Hunt for the word "SetState" across the entries below, copying each line that holds it.
(Task material)
(* ===== verification/VceReloc.v ===== *)
(** * The relocations of the encoder's parser

    On a stream whose commands have room for their operands ([layout]) the
    parser returns, and when it accepts the stream every buffer address in it
    points into an object with room for the buffer ([command_ok]), at the
    element and for the size that the commands before it select ([plan]). *)

From stdpp Require Import base numbers list sets.
From S2P Require Import Prelude CMonad Uvd UvdSpec Vce VceSpec.

(** ** Streams *)

(** The words of a command that the parser reads. *)
Definition operands (cmd : Z) : Z :=
  if cmd =? 1 then 3 else if cmd =? 2 then 8 else if cmd =? 0x01000001 then 11 else if cmd =? 0x03000001 then 13
  else if cmd =? 0x05000001 then 4 else if cmd =? 0x05000004 then 5 else if cmd =? 0x05000005 then 4 else 2.
(** The commands from word [i] on, with their places; [None] if one is not well
    formed. *)
Fixpoint layout (fuel : nat) (l : list Z) (i : Z) : option (list (Z * Z)) :=
  match fuel with
  | O => None
  | S k =>
      if Z.of_nat (length l) <=? i then Some []
      else
        len ← l !! Z.to_nat i;
        cmd ← l !! Z.to_nat (i + 1);
        if (len <? 8) || negb (Z.land len 3 =? 0) || (len / 4 <? operands cmd) || (Z.of_nat (length l) <? i + operands cmd) then None
        else rest ← layout k l (i + len / 4); Some ((i, cmd) :: rest)
  end.
Definition the_layout (l : list Z) : option (list (Z * Z)) := layout (S (length l)) l 0.
(* ===== verification/BoList.v ===== *)
(** * Buffer lists ([amdgpu/amdgpu_bo_list.c])

    A buffer list names the objects of a submission.  The array of a list holds
    a reference to every object, objects in user memory at its end; a submission
    reserves the objects in the order of their priorities. *)

From stdpp Require Import base numbers list gmap.
From S2P Require Import Prelude CMonad.

Definition EFAULT : Z := 14.
Definition AMDGPU_BO_LIST_MAX_PRIORITY : Z := 32.
Definition AMDGPU_BO_LIST_NUM_BUCKETS : nat := 33.
Definition AMDGPU_GEM_DOMAIN_GDS : Z := 0x8.
Definition AMDGPU_GEM_DOMAIN_GWS : Z := 0x10.
Definition AMDGPU_GEM_DOMAIN_OA : Z := 0x20.

Record list_entry := ListEntry { robj : option Z; priority : Z }.
(** [struct amdgpu_bo_list]; [num_entries] is the length of the array. *)
Record amdgpu_bo_list := BoList { gds_obj : Z; gws_obj : Z; oa_obj : Z; first_userptr : Z; array : list list_entry }.
(** The reference counts of objects, and the lists of a file. *)
Record bo_world := BoWorld { bo_refs : Z -> Z; bo_lists : gmap Z amdgpu_bo_list }.
Notation BM := (M bo_world).

Definition set_refs (r : Z -> Z) (w : bo_world) : bo_world := BoWorld r (bo_lists w).
Definition set_lists (l : gmap Z amdgpu_bo_list) (w : bo_world) : bo_world := BoWorld (bo_refs w) l.
(** An object without references has been freed. *)
Definition amdgpu_bo_ref (b : Z) : BM unit :=
  w ← gets id; if bo_refs w b <=? 0 then fault else modify (set_refs (fun x => if x =? b then bo_refs w b + 1 else bo_refs w x)).
Definition amdgpu_bo_unref (o : option Z) : BM unit :=
  match o with
  | None => mret tt
  | Some b => w ← gets id; if bo_refs w b <=? 0 then fault else modify (set_refs (fun x => if x =? b then bo_refs w b - 1 else bo_refs w x))
  end.
Fixpoint unref_all (l : list list_entry) : BM unit :=
  match l with [] => mret tt | e :: l => amdgpu_bo_unref (robj e);; unref_all l end.

Section set.
(** Handles of the file, the address space an object's pages belong to (0 if
    none), and its domains; the caller's address space; the device's objects. *)
Context (gem_lookup : Z -> option Z) (usermm : Z -> Z) (prefered_domains : Z -> Z) (current_mm : Z) (gds0 gws0 oa0 : Z).

(** The variables of the loop. *)
Record set_state := SetState { arr : list list_entry; last_entry : Z; user_first : Z; gds : Z; gws : Z; oa : Z }.
(** [error_free]: the first [i] entries are released, from the last to the first. *)
Definition error_free (i : nat) (a : list list_entry) : BM unit := unref_all (rev (take i a)).

(** The entry of an object, and the objects of the special domains. *)
Definition place_entry (b prio : Z) (st : set_state) : option set_state :=
  let user := negb (usermm b =? 0) in
  let at_ := if user then u32 (user_first st - 1) else last_entry st in
  if (0 <=? at_) && (at_ <? Z.of_nat (length (arr st))) then
    Some (SetState (<[Z.to_nat at_ := ListEntry (Some b) (Z.min prio AMDGPU_BO_LIST_MAX_PRIORITY)]> (arr st))
      (if user then last_entry st else u32 (last_entry st + 1)) (if user then at_ else user_first st)
      (if prefered_domains b =? AMDGPU_GEM_DOMAIN_GDS then b else gds st)
      (if prefered_domains b =? AMDGPU_GEM_DOMAIN_GWS then b else gws st)
      (if prefered_domains b =? AMDGPU_GEM_DOMAIN_OA then b else oa st))
  else None.

Fixpoint set_loop (info : list (Z * Z)) (i : nat) (st : set_state) : BM (Z + set_state) :=
  match info with
  | [] => mret (inr st)
  | (handle, prio) :: info =>
      match gem_lookup handle with
      | None => error_free i (arr st);; mret (inl (- ENOENT))
      | Some b =>
          amdgpu_bo_ref b;;
          if negb (usermm b =? 0) && negb (usermm b =? current_mm) then
            amdgpu_bo_unref (Some b);; error_free i (arr st);; mret (inl (- EPERM))
          else st' ← deref (place_entry b prio st); set_loop info (S i) st'
      end
  end.

Definition amdgpu_bo_list_set (malloc : bool) (id : Z) (info : list (Z * Z)) : BM Z :=
  if negb malloc then mret (- ENOMEM)
  else
    let n := length info in
    x ← set_loop info 0 (SetState (replicate n (ListEntry None 0)) 0 (Z.of_nat n) gds0 gws0 oa0);
    match x with
    | inl e => mret e
    | inr st =>
        w ← gets Datatypes.id;
        l ← deref (bo_lists w !! id);
        unref_all (array l);;
        modify (fun w => set_lists (<[id := BoList (gds st) (gws st) (oa st) (user_first st) (arr st)]> (bo_lists w)) w);;
        mret 0
    end.

(** The new list, under the identifier that the allocator gives, or its error. *)
Definition amdgpu_bo_list_create (malloc : bool) (idr : Z) : BM Z :=
  if negb malloc then mret (- ENOMEM)
  else if idr <? 0 then mret idr
  else modify (fun w => set_lists (<[idr := BoList 0 0 0 0 []]> (bo_lists w)) w);; mret 0.

Definition amdgpu_bo_list_free (l : amdgpu_bo_list) : BM unit := unref_all (array l).
Definition amdgpu_bo_list_destroy (id : Z) : BM unit :=
  w ← gets Datatypes.id;
  match bo_lists w !! id with
  | Some l => modify (set_lists (delete id (bo_lists w)));; amdgpu_bo_list_free l
  | None => mret tt
  end.

(** The operations of the ioctl; [info] is the array copied from user space, if
    that succeeds. *)
Inductive list_op := OpCreate (malloc : bool) (idr : Z) | OpDestroy | OpUpdate | OpOther.
Definition amdgpu_bo_list_ioctl (op : list_op) (handle : Z) (info_malloc set_malloc : bool) (info : option (list (Z * Z))) : BM (Z * Z) :=
  if negb info_malloc then mret (- ENOMEM, 0)
  else
    match info with
    | None => mret (- EFAULT, 0)
    | Some info =>
        match op with
        | OpCreate malloc idr =>
            r ← amdgpu_bo_list_create malloc idr;
            if negb (r =? 0) then mret (r, 0)
            else r ← amdgpu_bo_list_set set_malloc idr info; mret (if negb (r =? 0) then (r, 0) else (0, idr))
        | OpDestroy => amdgpu_bo_list_destroy handle;; mret (0, 0)
        | OpUpdate =>
            w ← gets Datatypes.id;
            match bo_lists w !! handle with
            | None => mret (- ENOENT, 0)
            | Some _ => r ← amdgpu_bo_list_set set_malloc handle info; mret (if negb (r =? 0) then (r, 0) else (0, handle))
            end
        | OpOther => mret (- EINVAL, 0)
        end
    end.
End set.

(** ** The order of a submission *)

(** [list_add_tail] to the bucket of the priority. *)
Fixpoint fill_buckets (l : list list_entry) (buckets : list (list list_entry)) : option (list (list list_entry)) :=
  match l with
  | [] => Some buckets
  | e :: l => b ← buckets !! Z.to_nat (priority e); fill_buckets l (<[Z.to_nat (priority e) := (b ++ [e])]> buckets)
  end.
(** [list_splice] puts a bucket in front. *)
Definition splice_buckets (buckets : list (list list_entry)) (validated : list list_entry) : list list_entry :=
  foldl (fun v b => b ++ v) validated buckets.
Definition amdgpu_bo_list_get_list (l : amdgpu_bo_list) (validated : list list_entry) : option (list list_entry) :=
  buckets ← fill_buckets (array l) (replicate AMDGPU_BO_LIST_NUM_BUCKETS []);
  Some (splice_buckets buckets validated).
(** The objects of a buffer list are put in front of the submission's list in the order of the bucket sort: the result is a permutation of the array, its priorities descend, and the entries of one priority keep the order they have in the array; what was on the list stays behind them.  It is defined for every array whose priorities are within the bounds that the ioctl enforces. *)
Theorem bo_list_order l validated :
  Forall (fun e => 0 <= priority e <= AMDGPU_BO_LIST_MAX_PRIORITY) (array l) ->
  exists sorted, amdgpu_bo_list_get_list l validated = Some (sorted ++ validated) /\ sorted ≡ₚ array l /\
    StronglySorted (fun a b => priority b <= priority a) sorted /\
    forall p, filter (fun e => priority e = p) sorted = filter (fun e => priority e = p) (array l).
Proof.
  intros Hp. unfold amdgpu_bo_list_get_list. destruct (fill_run (array l) (replicate AMDGPU_BO_LIST_NUM_BUCKETS [])) as (bs & E & Hl & Hb & Hc & Hs); [done|done| |].
  { intros p b e [-> _]%lookup_replicate He. by apply not_elem_of_nil in He. }
  assert (Hperm : concat (rev bs) ≡ₚ array l) by (rewrite <- (Permutation_rev bs); rewrite Hc; done).
  assert (Hin : Forall (fun e => 0 <= priority e <= AMDGPU_BO_LIST_MAX_PRIORITY) (concat (rev bs))) by (by rewrite Hperm).
  rewrite E. cbn [mbind option_bind]. exists (concat (rev bs)). split; [by rewrite splice_concat|]. split; [done|]. split.
  - pose proof (concat_sorted bs Hb) as Hsort. clear -Hsort Hin. induction Hsort as [|e k Hs IH Hf]; [constructor|]. inversion Hin as [|? ? He Hk]; subst. constructor; [by apply IH|].
    rewrite Forall_forall in Hf, Hk |- *. intros x Hx. specialize (Hf x Hx). specialize (Hk x Hx). unfold before in Hf. lia.
  - intros p. destruct (decide (0 <= p <= AMDGPU_BO_LIST_MAX_PRIORITY)) as [Hr|Hr].
    + assert (Hsel : forall k, Forall (fun e => 0 <= priority e <= AMDGPU_BO_LIST_MAX_PRIORITY) k -> filter (fun e => priority e = p) k = at_priority (Z.to_nat p) k).
      { intros k. unfold at_priority. induction 1 as [|e k He _ IH]; [done|]. rewrite !filter_cons, IH. by do 2 destruct (decide _); [|lia|lia|]. }
      rewrite !Hsel by done. apply concat_stable; [done|]. rewrite (Hs (Z.to_nat p) []); [done|]. apply lookup_replicate. split; [done|]. unfold AMDGPU_BO_LIST_NUM_BUCKETS, AMDGPU_BO_LIST_MAX_PRIORITY in *. lia.
    + rewrite !filter_out; [done| |]; intros e He <-; apply Hr; [exact (proj1 (Forall_forall _ _) Hp e He)|exact (proj1 (Forall_forall _ _) Hin e He)].
Qed.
(End Task material)
**The answer**:
Record set_state := SetState { arr : list list_entry; last_entry : Z; user_first : Z; gds : Z; gws : Z; oa : Z }.
    Some (SetState (<[Z.to_nat at_ := ListEntry (Some b) (Z.min prio AMDGPU_BO_LIST_MAX_PRIORITY)]> (arr st))
    x ← set_loop info 0 (SetState (replicate n (ListEntry None 0)) 0 (Z.of_nat n) gds0 gws0 oa0);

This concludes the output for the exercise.